Six years ago Zia Anger’s live cinema presentation My First Film (from which the film My First Film is adapted) sparked a fire around her name. It was as much a one-woman show as it was a film, Anger using the tools of 21st-century technology to give her agency in communicating her story to an audience in the way she saw fit: in real time. She would sit off to the side of an audience, projecting her own multimedia presentation to the screen and narrating through the use of a notes app. That film, then, is primarily a documentary, built on old footage from and narration regarding Anger’s first film — Always All Ways, Anne Marie. My First Film takes the same rough structure and narrative arc as the performance, and works it into a “traditional” feature film (though the final product is still a remarkable departure from what the typical filmgoer is accustomed to). Anger begins the movie with the words, “Note: This probably shouldn’t be a film.”

Anger opens this latest effort in a similar way as her performances, showcasing videos of herself captured from Instagram stories, before introducing her avatar, Vita (Odessa Young), to narrate the same introduction to her filmmaking. Vita is a young filmmaker shooting her first film: a semi-autobiographical story of a young girl who decides to leave her dying father after she discovers she is pregnant, in order to find her mother. As Vita will remind the audience several times throughout the film, this is a true story. Except she has two moms, neither of whom abandoned her. And as the film goes on, the story seems to stray further from the truth — a self-indulgent portrait of the filmmaker which plays out her greatest fears and embellishes her lost virtues. She casts a friend, Dina (Devon Ross), as herself. They’ve shared the same lovers (in the performance “older men”), boyfriends, and friends for some time, though Vita thinks of Dina as a more perfect version of herself.

It would be easy for Anger to sidestep reflection and veer into self-absorption, even in assigning herself (Vita) all the blame for every mishap on set, to say that the world of the film revolved around her. Instead, the audience is allowed to see Vita as exactly what she is: an amateur surrounded by amateurs. Her lead actress isn’t capable of delivering a convincing performance of Vita’s own lowest points; Vita’s boyfriend is derailing the set in order to indulge in his own insecurities about their relationship; the actors are getting too drunk on set, but it’s all the result of the conditions from which a first film is grown — desperation. The film, both immediately and in a more meta sense, is centered on Vita allowing herself the grace to see Dina as a separate person, and by extension the film as a fiction — releasing herself from the narrative she’s imposed on her own life. But, of course, this film is still a narrative about Anger’s life. My First Film ‘18 felt like a breath of fresh air, specifically because Anger seemed to have processed her film through the performance, and the latter was an act of letting go of the former. That remark isn’t meant to suggest that My First Film is bad, and viewers unfamiliar with Anger’s previous work will likely find something wholly unique — an experience as frustrating as it is cathartic, and as selfish as it is selfless.
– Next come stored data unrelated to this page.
(** * broadcastify-cli: the transcript fusion loop, the date-range driver,
    the concatenator and the fetch pool of [broadcastify_cli.py], with the
    command that starts them, the login and the transcription of a directory

    Shallow embedding of [src/broadcastify_cli/broadcastify_cli.py].
    Python [str] is [string], [dict] is stdpp's [gmap], lists are lists.
    Segment times are Python floats; only their order and their truncation
    to whole seconds are used by the program, so they are embedded as
    rationals ([Q]): every finite float is a rational and the comparisons
    agree.  NaN and the infinities are outside the model. *)

From Stdlib Require Import ZArith QArith Qminmax Qround Lia Ascii.
From stdpp Require Import base option list gmap strings pretty sorting.

#[local] Set Warnings "-clear-no-such-hyp".

(** ** Text helpers: the pieces of Python's string formatting the program uses *)
Module Text.

Fixpoint zeros (n : nat) : string :=
  match n with
  | O => ""
  | S n' => String "0" (zeros n')
  end.

(** Zero padding on the left up to a width, the [02] of [f"{n:02d}"] and
    ["%02d"], applied to the decimal digits of a non-negative number. *)
Definition zfill (width : nat) (s : string) : string :=
  zeros (width - String.length s) +:+ s.

Definition fmt_02d (n : N) : string := zfill 2 (pretty n).

Definition fmt_04d (n : N) : string := zfill 4 (pretty n).

(** The two decimal digits of a number below 100, and the four of a number
    below 10000: what the paddings above produce on such numbers. *)
Definition digits2 (n : N) : string :=
  String (pretty_N_char (n `div` 10)) (String (pretty_N_char (n `mod` 10)) "").

Definition digits4 (n : N) : string :=
  digits2 (n `div` 100) +:+ digits2 (n `mod` 100).

(** The line feed written as a backslash-n in the Python source. *)
Definition newline : string := String (Ascii.ascii_of_nat 10) "".

Fixpoint has_space (s : string) : bool :=
  match s with
  | "" => false
  | String c s' => Ascii.eqb c " " || has_space s'
  end.

(** [s.startswith(p)] and [s.endswith(p)]. *)
Definition startswith (s p : string) : bool := String.prefix p s.

Definition endswith (s p : string) : bool :=
  String.prefix (String.rev p) (String.rev s).

End Text.

(** ** The transcript fusion loop of [transcribe_audio] *)
Module Fusion.

(** A segment yielded by the transcription model: the loop reads [start],
    [end], [text] and [seek]. *)
Record TranscriptionSegment := {
  t_start : Q;
  t_end : Q;
  t_text : string;
  t_seek : Z
}.

(** Modelled from the spec: the diarization collaborator's segment type is
    not part of this repository; the loop reads [start] and [end] of each
    element of [diarization_segments] and calls [get_label()] on the selected
    one.  Following the data model of the specification it is a record
    [{start, end, speaker_label}], [get_label] returns the label, and such an
    object is truthy in [if overlap:] (only [None] is not). *)
Record DiarizationSegment := {
  d_start : Q;
  d_end : Q;
  get_label : string
}.

(** One element of [output_json["segments"]]. *)
Record Entry := {
  e_text : string;
  e_start : Q;
  e_end : Q;
  e_seek : Z;
  e_speaker : string
}.

Definition Qltb (x y : Q) : bool := negb (Qle_bool y x).

(** The condition of the inner [if], lines 381-383. *)
Definition overlaps (segment : TranscriptionSegment) (dia_segment : DiarizationSegment) : bool :=
  (Qle_bool (d_start dia_segment) (t_start segment) && Qltb (t_start segment) (d_end dia_segment))
  || (Qltb (d_start dia_segment) (t_end segment) && Qle_bool (t_end segment) (d_end dia_segment))
  || (Qle_bool (t_start segment) (d_start dia_segment) && Qle_bool (d_end dia_segment) (t_end segment)).

(** The inner [for dia_segment in diarization_segments: ... break], with
    [overlap = None] when the loop ends without a [break]. *)
Fixpoint find_overlap (segment : TranscriptionSegment)
    (diarization_segments : list DiarizationSegment) : option DiarizationSegment :=
  match diarization_segments with
  | [] => None
  | dia_segment :: rest =>
      if overlaps segment dia_segment then Some dia_segment
      else find_overlap segment rest
  end.

Definition SPEAKER_UNK : string := "SPEAKER_UNK".

(** Lines 387-390. *)
Definition select_speaker (diarization_segments : list DiarizationSegment)
    (segment : TranscriptionSegment) : string :=
  match find_overlap segment diarization_segments with
  | Some overlap => get_label overlap
  | None => SPEAKER_UNK
  end.

(** [f"SPEAKER_{speaker_counter:02d}"]. *)
Definition speaker_name (speaker_counter : nat) : string :=
  "SPEAKER_" +:+ Text.fmt_02d (N.of_nat speaker_counter).

(** [int(x)] on a float: truncation toward zero. *)
Definition int_of (x : Q) : Z := Z.quot (Qnum x) (Zpos (Qden x)).

(** [str(datetime.timedelta(seconds=n))] for an integer [n]: the constructor
    normalises to [days] and [0 <= seconds < 86400] by floor division, and
    [__str__] prints [H:MM:SS], preceded by the day count when it is not 0.
    (The bound of 999999999 days on a timedelta is not modelled.) *)
Definition timedelta_str (n : Z) : string :=
  let days := (n / 86400)%Z in
  let seconds := (n mod 86400)%Z in
  let mm := (seconds / 60)%Z in
  let ss := (seconds mod 60)%Z in
  let hh := (mm / 60)%Z in
  let mm := (mm mod 60)%Z in
  let s := pretty hh +:+ ":" +:+ Text.fmt_02d (Z.to_N mm) +:+ ":" +:+ Text.fmt_02d (Z.to_N ss) in
  if decide (days = 0%Z) then s
  else pretty days +:+ " day" +:+ (if decide (Z.abs days = 1%Z) then "" else "s") +:+ ", " +:+ s.

(** The variables the outer loop updates. *)
Record state := {
  speaker_map : gmap string string;
  speaker_counter : nat;
  json_text : string;
  json_segments : list Entry;
  output_txt : string
}.

Definition init : state := {|
  speaker_map := ∅;
  speaker_counter := 0;
  json_text := "";
  json_segments := [];
  output_txt := ""
|}.

(** Lines 393-395: the dictionary and the counter after the [if]. *)
Definition assign (speaker : string) (m : gmap string string) (c : nat)
    : gmap string string * nat :=
  match m !! speaker with
  | None => (<[speaker := speaker_name c]> m, S c)
  | Some _ => (m, c)
  end.

(** The text line appended for a segment, line 416. *)
Definition txt_line (segment : TranscriptionSegment) : string :=
  "[" +:+ timedelta_str (int_of (t_start segment)) +:+ "]" +:+ " - " +:+ t_text segment +:+ Text.newline.

(** The header line [f"{speaker_id}\n"] of lines 414-415. *)
Definition header (speaker_id : string) : string := speaker_id +:+ Text.newline.

(** One iteration of [for segment in segments], lines 377-416.
    [speaker_map[speaker]] is a lookup that raises [KeyError] on a missing
    key; [assign_lookup] below shows the key is always there, so the
    total lookup is the value read. *)
Definition step (diarization_segments : list DiarizationSegment)
    (st : state) (segment : TranscriptionSegment) : state :=
  let speaker := select_speaker diarization_segments segment in
  let '(m, c) := assign speaker (speaker_map st) (speaker_counter st) in
  let speaker_id := m !!! speaker in
  {| speaker_map := m;
     speaker_counter := c;
     json_text := json_text st +:+ t_text segment +:+ " ";
     json_segments := json_segments st ++ [ {|
        e_text := t_text segment;
        e_start := t_start segment;
        e_end := t_end segment;
        e_seek := t_seek segment;
        e_speaker := speaker_id |} ];
     output_txt :=
       (if Text.endswith (output_txt st) (header speaker_id)
        then output_txt st
        else output_txt st +:+ header speaker_id) +:+ txt_line segment |}.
The film’s structure is open to Anger’s whims and in a constant state of flux between the events of the meta world (Anger’s film), the film world (Vita’s narration), and the filmed world (a recreation of Always All Ways, Anne Marie). It’s hard, near impossible, to write about My First Film without addressing what made My First Film ‘18 truly great, Anger’s performance. As a live documentary experience, Anger’s film took a leap in form indicative of the innovation possible in 21st-century guerilla filmmaking. The contents of her story added rich dramatic and thematic layers to the performance, which infused a simple text tool with a depth and breadth of emotion rarely found in indie features. Every typo and misclick carried the weight of an entire person behind the screen, managing in real time the entire narrative and technical burden of the piece. The film’s candidness in its form and function, as well as the total transparency of its creator’s status and intention was endearing. Though My First Film does adapt the performance into a coherent fiction, it loses something personal in distancing itself from Anger directly. Perhaps this distance is what allowed Anger to create a harsher critique of the film and herself, which brings about the project’s most dramatic sequences. For instance, a near-death incident precipitated by her behavior is expanded upon, and Vita comes across far worse than Anger ever did in her original.

My First Film finally makes a drastic departure from the performance when her crew crumbles and Vita is left alone with Dina. There are many less-than-subtle philosophical musings from the pair about the nature of art and community, which develop into a meta-textual exploration of the film and family which Anger has made. Vita often repeats the line, “Most filmmakers spend their entire lives making some version of the same movie.” In truth, this latest effort marks the third time Anger has made some version of her first film, and hopefully it will be the last — she seems ready to move on. The ending, which plays out Vita’s (and by extension, Anger’s) second abortion suggests that film is finally over. Her doctor assures her: “All you need is a body to create. But what you create, that is up to you.” One last breath before the final termination of My First Film.

DIRECTOR: Zia Anger;  CAST: Odessa Young, Devon Ross, Cole Doman, Philip Ettinger;  DISTRIBUTOR: MUBI;  IN THEATERS: August 30;  STREAMING: September 6;  RUNTIME: 1 hr. 40 min.